Responding to the need for effective guidance in local development efforts, the author has used an existing regional planning methodology to develop a theoretical framework in order to orient planning interventions that increase individual and collective opportunities to valued functionings.

Instead of specifying universally valid means – e.g. adequate, safe and affordable housing – focus is on defining desired functionings constitutive for a fulfilling life – e.g. to live in a physical environment, that safeguards bodily integrity. This allows for local specification of characteristics and necessary prerequisites to reach the respective end, thus increasing the sensibility of the framework to grasp locally different opportunities of persons to make use of commodities like income and transform them into valued functionings.

Acknowledging human multiplicity and diversity in the perception and definition of personal well-being (Sen 2004:77–78) and respecting individual priorities of different persons for a fulfilling life, the framework does not propose a definite list of important functionings but reinforces Sen’s argument for local specification through democratic procedures containing public discussion and reasoning (Sen 2004:77-80). From this perspective, to ensure that all inhabitants of a specific place can enjoy a fulfilling life means to locally specify and prioritise the kind of functionings different persons value to realise, and remove obstacles that impede the realisation. As each locality is a compound of natural conditions and a society’s metabolism with unique characteristics that react differently to external influence, the developed framework proposes to first localise obstacles within the compound to then develop adapted strategies to enhance individual and collective opportunities through interventions that influence entities of the locality capable of effectuating change.

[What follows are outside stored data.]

(** * btcdeb: the tiny expression language and the condition stack

    A shallow embedding of [tinyparser.h] (tokenizer, recursive-descent
    parser, AST evaluation against a callback table) and of the
    [ConditionStack] class of [debugger/see.h].

    Pointers are modelled explicitly where the code's behaviour depends on
    them: the tokenizer builds its token chain in a heap of cells addressed
    by natural numbers, with [None] for [nullptr] and a released cell for
    storage that was handed back by [delete].  Reading through a null or
    released pointer has no defined meaning in C++; the model stops there
    with [Undefined]. *)

From Stdlib Require Import ZArith Ascii String List Lia.
From stdpp Require Import base option list strings.

#[local] Open Scope string_scope.
#[local] Open Scope list_scope.
#[local] Open Scope nat_scope.
#[local] Open Scope stdpp_scope.

(** ** Outcomes *)

(** What the C++ standard leaves undefined. *)
Inductive ub : Type :=
| NullDeref        (* access through nullptr *)
| UseAfterFree     (* access to, or second delete of, released storage *)
| BadCast.         (* use of an object through a pointer cast to another class *)

(** Exceptions thrown by the code.  [tokenize] and [treeify] throw
    [std::runtime_error] with a formatted message; the constructor keeps
    what the message is built from. *)
Inductive exn : Type :=
| LexError (c : ascii)                 (* "tokenization failure at character '%c'" *)
| SyntaxError (around : option string) (* "failed to treeify tokens around token %s" *)
| OutOfRange                           (* std::out_of_range from substr *)
| ListEvalError.                       (* "list_t cannot be evaluated directly; ..." *)

Inductive result (A : Type) : Type :=
| Ok (a : A)
| Raise (e : exn)
| Undefined (u : ub)
| NoFuel.

Arguments Ok {A} a.
Arguments Raise {A} e.
Arguments Undefined {A} u.
Arguments NoFuel {A}.

#[global] Instance result_ret : MRet result := fun _ a => Ok a.
#[global] Instance result_bind : MBind result := fun _ _ f m =>
  match m with
  | Ok a => f a
  | Raise e => Raise e
  | Undefined u => Undefined u
  | NoFuel => NoFuel
  end.
#[global] Instance result_fmap : FMap result := fun _ _ f m =>
  match m with
  | Ok a => Ok (f a)
  | Raise e => Raise e
  | Undefined u => Undefined u
  | NoFuel => NoFuel
  end.

Module Tiny.

(** ** Tokens *)

Inductive token_type : Type :=
| tok_undef
| tok_symbol
| tok_number
| tok_equal
| tok_lparen
| tok_rparen
| tok_string
| tok_mul
| tok_plus
| tok_minus
| tok_div
| tok_concat
| tok_comma
| tok_hex
| tok_bin
| tok_consumable
| tok_ws.

#[global] Instance token_type_eq_dec : EqDecision token_type.
Proof. solve_decision. Defined.

(** [c >= lo && c <= hi] on [char]. *)
Definition char_between (lo hi c : ascii) : bool :=
  (N_of_ascii lo <=? N_of_ascii c)%N && (N_of_ascii c <=? N_of_ascii hi)%N.

Definition determine_token (c p : ascii) (restrict_type current : token_type)
  : token_type :=
  if decide (c = "|"%char) then
    (if decide (p = "|"%char) then tok_concat else tok_consumable)
  else if decide (c = "+"%char) then tok_plus
  else if decide (c = "-"%char) then tok_minus
  else if decide (c = "*"%char) then tok_mul
  else if decide (c = "/"%char) then tok_div
  else if decide (c = ","%char) then tok_comma
  else if decide (c = "="%char) then tok_equal
  else if decide (c = ")"%char) then tok_rparen
  else if decide (c = " "%char ∨ c = "009"%char ∨ c = "010"%char) then tok_ws
  else if decide (restrict_type ≠ tok_undef) then
    match restrict_type with
    | tok_hex =>
        if char_between "0" "9" c || char_between "a" "f" c
           || char_between "A" "F" c
        then tok_number else tok_undef
    | tok_bin =>
        if decide (c = "0"%char ∨ c = "1"%char) then tok_number else tok_undef
    | _ => tok_undef
    end
  else if decide (c = "x"%char ∧ p = "0"%char ∧ current = tok_number) then tok_hex
  else if decide (c = "b"%char ∧ p = "0"%char ∧ current = tok_number) then tok_bin
  else if char_between "0" "9" c then
    (if decide (current = tok_symbol) then tok_symbol else tok_number)
  else if bool_decide (current = tok_number)
          && (char_between "a" "f" c || char_between "A" "F" c) then tok_number
  else if char_between "a" "z" c || char_between "A" "Z" c
          || bool_decide (c = "_"%char) then tok_symbol
  else if decide (c = "034"%char) then tok_string
  else if decide (c = "("%char) then tok_lparen
  else tok_undef.

(** ** The token chain in memory *)

(** A [token_t] object; [next = None] is [nullptr], [value = None] is a
    null [char*]. *)
Record token_t : Type := mk_token_t {
  token : token_type;
  value : option string;
  next : option nat
}.

(** Addresses are positions in the heap; [Some c] is a live object and
    [None] storage released by [delete].  [new] never hands out an address
    twice. *)
Abbreviation heap := (list (option token_t)) (only parsing).
Abbreviation ptr := (option nat) (only parsing).

Definition deref (h : heap) (p : ptr) : result token_t :=
  match p with
  | None => Undefined NullDeref
  | Some a =>
      match h !! a with
      | Some (Some c) => Ok c
      | _ => Undefined UseAfterFree
      end
  end.

Definition store (h : heap) (p : ptr) (c : token_t) : result heap :=
  match p with
  | None => Undefined NullDeref
  | Some a =>
      match h !! a with
      | Some (Some _) => Ok (<[a := Some c]> h)
      | _ => Undefined UseAfterFree
      end
  end.

(** [p->token = k] and [p->value = v]. *)
Definition set_token (h : heap) (p : ptr) (k : token_type) : result heap :=
  c ← deref h p; store h p (mk_token_t k (value c) (next c)).

Definition set_value (h : heap) (p : ptr) (v : string) : result heap :=
  c ← deref h p; store h p (mk_token_t (token c) (Some v) (next c)).

(** [new token_t(token_in, prev)]: the constructor links the new object
    behind [prev] when [prev] is not null. *)
Definition new_token_t (h : heap) (token_in : token_type) (prev : ptr)
  : result (heap * ptr) :=
  let a := length h in
  let h1 := h ++ [Some (mk_token_t token_in None None)] in
  match prev with
  | None => Ok (h1, Some a)
  | Some _ =>
      c ← deref h1 prev;
      h2 ← store h1 prev (mk_token_t (token c) (value c) (Some a));
      Ok (h2, Some a)
  end.

(** [delete p]: the destructor deletes [next] when it is not null, then the
    storage of [p] is released. *)
Fixpoint delete_token_t (fuel : nat) (h : heap) (p : ptr) : result heap :=
  match p with
  | None => Ok h
  | Some a =>
      match fuel with
      | 0 => NoFuel
      | S fuel' =>
          c ← deref h p;
          h1 ← delete_token_t fuel' h (next c);
          _ ← deref h1 p;
          Ok (<[a := None]> h1)
      end
  end.

(** ** The tokenizer *)

(** The local variables of [tokenize] that live across loop iterations. *)
Record lexer : Type := mk_lexer {
  hp : heap;
  head : ptr;
  tail : ptr;
  prev : ptr;
  open : bool;
  finalized : bool;
  finding : ascii;
  restrict_type : token_type;
  token_start : nat
}.

Definition lexer_init : lexer :=
  mk_lexer [] None None None false true zero tok_undef 0.

Definition is_prefix_marker (k : token_type) : bool :=
  bool_decide (k = tok_hex ∨ k = tok_bin).

(** [strndup(&s[from], i - from)]: every character before [i] is not NUL. *)
Definition strndup_span (s : string) (from i : nat) : string :=
  substring from (i - from) s.

(** Lines 121-137 of the loop body, for the character [c = s[i]] with
    [p = i ? s[i-1] : 0]: the kind of the character, the checks on a
    pending marker, and whether the token under construction stays open. *)
Definition classify_char (c p : ascii) (st : lexer)
  : result (token_type * lexer) :=
  let '(mk_lexer h head tail prev open finalized finding restrict_type
          token_start) := st in
  current ← match tail with
            | None => Ok tok_undef
            | Some _ => token <$> deref h tail
            end;
  let tk := determine_token c p restrict_type current in
  (* if (token == tok_consumable && tail->token == tok_consumable) throw *)
  twice ← (if decide (tk = tok_consumable)
           then t ← deref h tail; Ok (bool_decide (token t = tok_consumable))
           else Ok false);
  if (twice : bool) then Raise (LexError c) else
  (* if ((token == tok_hex || token == tok_bin) && tail->token == tok_number)
       tail->token = tok_consumable *)
  h ← (if is_prefix_marker tk
       then t ← deref h tail;
            if decide (token t = tok_number)
            then set_token h tail tok_consumable else Ok h
       else Ok h);
  (* if whitespace, close *)
  let open := if decide (tk = tok_ws) then false else open in
  let restrict_type :=
    if decide (tk = tok_ws) then tok_undef else restrict_type in
  (* if open, see if it stays open *)
  open ← (if (open : bool)
          then t ← deref h tail; Ok (bool_decide (tk = token t))
          else Ok false);
  Ok (tk, mk_lexer h head tail prev open finalized finding restrict_type
            token_start).

(** Lines 139-149, under [if (!open)]: a pending marker in front of a
    hex/bin prefix is deleted; otherwise the text of an unfinished token is
    taken from the scanned span. *)
Definition close_token (s : string) (i : nat) (tk : token_type) (st : lexer)
  : result lexer :=
  let '(mk_lexer h head tail prev open finalized finding restrict_type
          token_start) := st in
  pending ← match tail with
            | None => Ok false
            | Some _ =>
                t ← deref h tail;
                Ok (bool_decide (token t = tok_consumable))
            end;
  if (pending : bool) then
    if is_prefix_marker tk then
      h' ← delete_token_t (length h) h tail;
      Ok (mk_lexer h' (if decide (head = tail) then prev else head) prev prev
            open finalized finding tk token_start)
    else Ok st
  else if negb finalized then
    h' ← set_value h tail (strndup_span s token_start i);
    Ok (mk_lexer h' head tail prev open true finding restrict_type
          token_start)
  else Ok st.

(** Lines 150-189, the [switch (token)]. *)
Definition switch_token (i : nat) (c : ascii) (tk : token_type) (st : lexer)
  : result lexer :=
  let '(mk_lexer h head tail prev open finalized finding restrict_type
          token_start) := st in
  match tk with
  | tok_string | tok_symbol | tok_number | tok_consumable =>
      let finding :=
        if decide (tk = tok_string) then "034"%char else finding in
      '(h, fresh) ← new_token_t h tk tail;
      let head := if head is None then fresh else head in
      Ok (mk_lexer h head fresh tail true false finding restrict_type i)
  | tok_equal | tok_lparen | tok_rparen | tok_mul | tok_plus | tok_minus
  | tok_concat | tok_comma | tok_div | tok_hex | tok_bin =>
      t ← deref h tail;
      '(h, head, tail) ←
        (if decide (token t = tok_consumable) then
           h' ← delete_token_t (length h) h tail;
           Ok (h', (if decide (head = tail) then prev else head), prev)
         else Ok (h, head, tail));
      '(h, fresh) ← new_token_t h tk tail;
      (* misses 1 char for concat/hex/bin, but irrelevant *)
      h ← set_value h fresh (String c EmptyString);
      let head := if head is None then fresh else head in
      Ok (mk_lexer h head fresh prev open finalized finding restrict_type
            token_start)
  | tok_ws => Ok st
  | tok_undef => Raise (LexError c)
  end.

(** One iteration of the loop body. *)
Definition tokenize_char (s : string) (i : nat) (c p : ascii) (st : lexer)
  : result lexer :=
  if decide (finding st ≠ zero) then
    (* if we are finding a character, keep reading until we find it *)
    if decide (c ≠ finding st) then Ok st
    else Ok (mk_lexer (hp st) (head st) (tail st) (prev st) false
               (finalized st) zero (restrict_type st) (token_start st))
  else
    '(tk, st) ← classify_char c p st;
    if open st then Ok st
    else st ← close_token s i tk st; switch_token i c tk st.

(** [for (i = 0; s[i]; ++i)]: [rest] is the text from position [i] on; the
    loop ends at the terminating NUL. *)
Fixpoint tokenize_loop (s rest : string) (p : ascii) (i : nat) (st : lexer)
  : result (lexer * nat) :=
  match rest with
  | EmptyString => Ok (st, i)
  | String c rest' =>
      if decide (c = zero) then Ok (st, i)
      else st' ← tokenize_char s i c p st;
           tokenize_loop s rest' c (S i) st'
  end.

(** A token as the parser sees it: its kind and its text. *)
Record tok : Type := mk_tok { kind : token_type; text : option string }.

(** The chain reachable from a pointer by following [next]. *)
Fixpoint chain (fuel : nat) (h : heap) (p : ptr) : result (list tok) :=
  match p with
  | None => Ok []
  | Some _ =>
      match fuel with
      | 0 => NoFuel
      | S fuel' =>
          c ← deref h p;
          l ← chain fuel' h (next c);
          Ok (mk_tok (token c) (value c) :: l)
      end
  end.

To investigate the connection of internal and external requirements for desired functionings and precisely localise obstacles within the natural-social compound, capabilities can be systematically specified using a model of human behaviour within the environment developed by Claus Heidemann, that differentiates into type, time and place of activities (Heidemann 2004:R49). Sen’s definitions of types of contingencies (Sen 2009:255) can be amplified using Heidemann’s reflections on regime-budget-interrelations, specifying personal or collective budgets of tools, knowledge, and time to realise an activity within a framework of valid regimes constituted by standards of social interaction, rhythms of time, and distribution of places (Heidemann 2004: R36). After localising obstacles, entities that have an influence can be specified following Heidemann’s definition of components of regions (Heidemann 2004: R09) as base to develop step-by-step instructions to influence the obstructing entities through their individual composites.

The theoretically established categories to structure the localisation of obstacles and guide the development of interventions are currently validated and amplified in an empirical case study in a peripheral area in Salvador da Bahia in Brazil.